Information given section start

(** [Object.entries(v)] *)
Definition Object_entries (v : objval) : M object :=
  match v with
  | OPrim PUndefined | OPrim PNull => throw TypeError
  | OPrim (PStr s) => ret (string_entries 0 s)
  | OPrim _ => ret []
  | ORef l => read_object l
  end.

(** A [for] loop over the indices of a collection. *)
Definition for_each_indexed {A} (l : list A) (body : nat -> A -> M unit) : M unit :=
  for_each (combine (seq 0 (length l)) l) (fun x => body (fst x) (snd x)).

(** *** Fields of the handles *)

Definition legacy_get {A} (this : loc) (f : TagLegacy_object -> A) : M A :=
  fun w =>
    match legacy w !! this with
    | Some o => (Ok (f o), w)
    | None => (Throw TypeError, w)
    end.

Definition legacy_set (this : loc) (f : TagLegacy_object -> TagLegacy_object)
  : M unit :=
  fun w => (Ok tt, set_legacy (alter f this (legacy w)) w).

Definition new_legacy (o : TagLegacy_object) : M loc :=
  fun w => (Ok (length (legacy w)), set_legacy (legacy w ++ [o]) w).

Definition tag_get {A} (this : loc) (f : Tag_object -> A) : M A :=
  fun w =>
    match tags w !! this with
    | Some o => (Ok (f o), w)
    | None => (Throw TypeError, w)
    end.

Definition tag_set (this : loc) (f : Tag_object -> Tag_object) : M unit :=
  fun w => (Ok tt, set_tags (alter f this (tags w)) w).

Definition new_tag (o : Tag_object) : M loc :=
  fun w => (Ok (length (tags w)), set_tags (tags w ++ [o]) w).

(** [debug || false] *)
Definition or_false (v : jsval) : jsval :=
  if truthy v then v else VPrim (PBool false).

(** Reading a property of a value that holds a node: [null] and [undefined]
    have no properties, and a primitive has none of a node's. *)
Definition node_property {A} (v : nodeval) (present : node -> M A) (absent : M A)
  : M A :=
  match v with
  | NRef n => present n
  | NPrim PUndefined | NPrim PNull => throw TypeError
  | NPrim _ => absent
  end.

(** ** [class Tag], the variant whose constructor takes an element ID
    ([src/lib/DOMKit.js], lines 339-431) *)

Module TagById.

(** [constructor(id, debug)] *)
Definition constructor (id : nodeval) (debug_ : jsval) : M loc :=
  this <- new_tag (mkTag (VPrim PUndefined) (NPrim PUndefined) None
                     (VPrim PUndefined) (OPrim PUndefined)) ;;
  tag_set this (with_debug (or_false debug_)) ;;
  (match id with
   | NPrim (PStr s) =>
       e <- read_dom (getElementById s) ;;
       tag_set this (with_element
                       (match e with Some n => NRef n | None => NPrim PNull end))
   | _ =>
       n <- document_createElement "div" ;;
       tag_set this (with_element (NRef n))
   end) ;;
  tag_set this with_stored_empty ;;
  d <- tag_get this debug ;;
  when (truthy d) (console_log "Created object") ;;
  ret this.

(** [fix()] *)
Definition fix_ (this : loc) : M unit :=
  e <- tag_get this element ;;
  if negb (truthy_nodeval e) then
    name <- tag_get this stored_name ;;
    n <- document_createElement
           (match name with
            | Some s => if String.eqb s EmptyString then "div" else s
            | None => "div"
            end) ;;
    tag_set this (with_element (NRef n)) ;;
    d <- tag_get this debug ;;
    when (truthy d)
      (console_warn "Had to recreate element, some pointers may no longer work")
  else ret tt.

(** [parent instanceof Tag && parent.element !== this.element] *)
Definition other_Tag (this : loc) (parent : jsval) : M bool :=
  match parent with
  | VTag l =>
      pe <- tag_get l element ;;
      e <- tag_get this element ;;
      ret (negb (strict_eq (of_nodeval pe) (of_nodeval e)))
  | _ => ret false
  end.

(** [parent instanceof HTMLElement && parent !== this.element] *)
Definition other_HTMLElement (this : loc) (parent : jsval) : M bool :=
  html <- instanceof_HTMLElement parent ;;
  if html then
    e <- tag_get this element ;;
    ret (negb (strict_eq parent (of_nodeval e)))
  else ret false.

Information given section end

**Exercise brief**
Please go over the data above and tally every line holding "body"; reply only with the count.

**Answer to this exercise**
2